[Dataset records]
[Start of section]

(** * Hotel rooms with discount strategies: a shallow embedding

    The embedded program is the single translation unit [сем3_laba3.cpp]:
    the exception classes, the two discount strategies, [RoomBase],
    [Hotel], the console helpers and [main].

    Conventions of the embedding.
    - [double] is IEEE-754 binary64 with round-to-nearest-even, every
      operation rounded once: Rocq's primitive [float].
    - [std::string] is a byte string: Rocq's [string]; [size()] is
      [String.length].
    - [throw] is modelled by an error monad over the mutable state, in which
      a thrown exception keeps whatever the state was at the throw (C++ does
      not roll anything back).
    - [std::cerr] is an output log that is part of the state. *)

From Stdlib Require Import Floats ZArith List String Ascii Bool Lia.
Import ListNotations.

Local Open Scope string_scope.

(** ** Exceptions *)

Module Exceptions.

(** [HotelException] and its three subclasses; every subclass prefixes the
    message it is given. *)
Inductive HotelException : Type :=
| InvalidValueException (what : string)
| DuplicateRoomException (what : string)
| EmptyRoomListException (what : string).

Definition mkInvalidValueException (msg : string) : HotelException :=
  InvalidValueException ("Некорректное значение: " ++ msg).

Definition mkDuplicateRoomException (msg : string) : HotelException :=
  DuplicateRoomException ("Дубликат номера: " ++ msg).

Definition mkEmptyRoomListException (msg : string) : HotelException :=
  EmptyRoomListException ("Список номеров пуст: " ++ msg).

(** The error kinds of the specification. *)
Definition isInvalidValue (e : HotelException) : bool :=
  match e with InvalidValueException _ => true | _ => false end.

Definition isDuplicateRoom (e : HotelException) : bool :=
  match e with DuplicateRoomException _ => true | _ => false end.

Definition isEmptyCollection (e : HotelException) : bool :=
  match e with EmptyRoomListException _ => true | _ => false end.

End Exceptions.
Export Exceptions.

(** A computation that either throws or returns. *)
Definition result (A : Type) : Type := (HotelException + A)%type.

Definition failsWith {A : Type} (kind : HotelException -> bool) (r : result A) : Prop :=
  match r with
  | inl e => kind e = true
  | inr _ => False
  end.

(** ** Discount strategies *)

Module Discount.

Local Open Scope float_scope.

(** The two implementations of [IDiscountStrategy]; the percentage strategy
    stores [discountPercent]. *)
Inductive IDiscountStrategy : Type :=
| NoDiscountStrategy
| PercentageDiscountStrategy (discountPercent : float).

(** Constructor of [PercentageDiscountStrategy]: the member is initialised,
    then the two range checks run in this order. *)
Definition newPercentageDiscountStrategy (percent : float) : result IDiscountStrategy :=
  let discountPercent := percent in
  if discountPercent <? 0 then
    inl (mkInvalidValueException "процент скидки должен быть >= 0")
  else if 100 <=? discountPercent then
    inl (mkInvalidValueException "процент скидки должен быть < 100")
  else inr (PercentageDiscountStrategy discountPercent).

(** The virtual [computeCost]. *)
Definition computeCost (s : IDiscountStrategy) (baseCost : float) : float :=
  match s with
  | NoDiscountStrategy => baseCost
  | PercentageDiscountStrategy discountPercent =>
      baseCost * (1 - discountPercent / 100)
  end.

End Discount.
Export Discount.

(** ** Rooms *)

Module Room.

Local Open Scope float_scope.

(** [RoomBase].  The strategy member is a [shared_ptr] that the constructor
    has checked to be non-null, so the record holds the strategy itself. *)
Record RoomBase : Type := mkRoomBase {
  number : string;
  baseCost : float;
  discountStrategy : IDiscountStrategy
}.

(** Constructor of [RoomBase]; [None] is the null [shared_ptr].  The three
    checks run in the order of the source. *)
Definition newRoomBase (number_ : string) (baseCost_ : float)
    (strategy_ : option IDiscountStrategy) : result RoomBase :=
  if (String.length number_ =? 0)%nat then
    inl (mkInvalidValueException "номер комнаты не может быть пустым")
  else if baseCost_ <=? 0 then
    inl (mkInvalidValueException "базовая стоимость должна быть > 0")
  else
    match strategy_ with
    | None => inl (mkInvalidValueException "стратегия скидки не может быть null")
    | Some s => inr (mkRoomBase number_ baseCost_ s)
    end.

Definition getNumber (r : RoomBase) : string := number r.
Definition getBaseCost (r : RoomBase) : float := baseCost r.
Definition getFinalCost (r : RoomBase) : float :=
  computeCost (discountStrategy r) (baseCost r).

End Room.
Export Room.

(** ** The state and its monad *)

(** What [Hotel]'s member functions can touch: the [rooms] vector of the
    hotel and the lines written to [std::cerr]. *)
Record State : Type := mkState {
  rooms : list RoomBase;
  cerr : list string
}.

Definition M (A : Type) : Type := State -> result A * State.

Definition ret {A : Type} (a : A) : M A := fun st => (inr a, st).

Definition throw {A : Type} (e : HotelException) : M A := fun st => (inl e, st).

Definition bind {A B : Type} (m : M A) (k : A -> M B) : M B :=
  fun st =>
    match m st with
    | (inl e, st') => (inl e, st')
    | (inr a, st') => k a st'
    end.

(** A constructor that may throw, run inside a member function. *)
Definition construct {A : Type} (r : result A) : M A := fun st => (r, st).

[End of section]

(Prompt):
Would you copy out exactly the lines above that start at the one containing "(** The virtual [computeCost]. *)" and end at the one containing "that the constructor", inclusive?

(Exercise answer):
(** The virtual [computeCost]. *)
Definition computeCost (s : IDiscountStrategy) (baseCost : float) : float :=
  match s with
  | NoDiscountStrategy => baseCost
  | PercentageDiscountStrategy discountPercent =>
      baseCost * (1 - discountPercent / 100)
  end.

End Discount.
Export Discount.

(** ** Rooms *)

Module Room.

Local Open Scope float_scope.

(** [RoomBase].  The strategy member is a [shared_ptr] that the constructor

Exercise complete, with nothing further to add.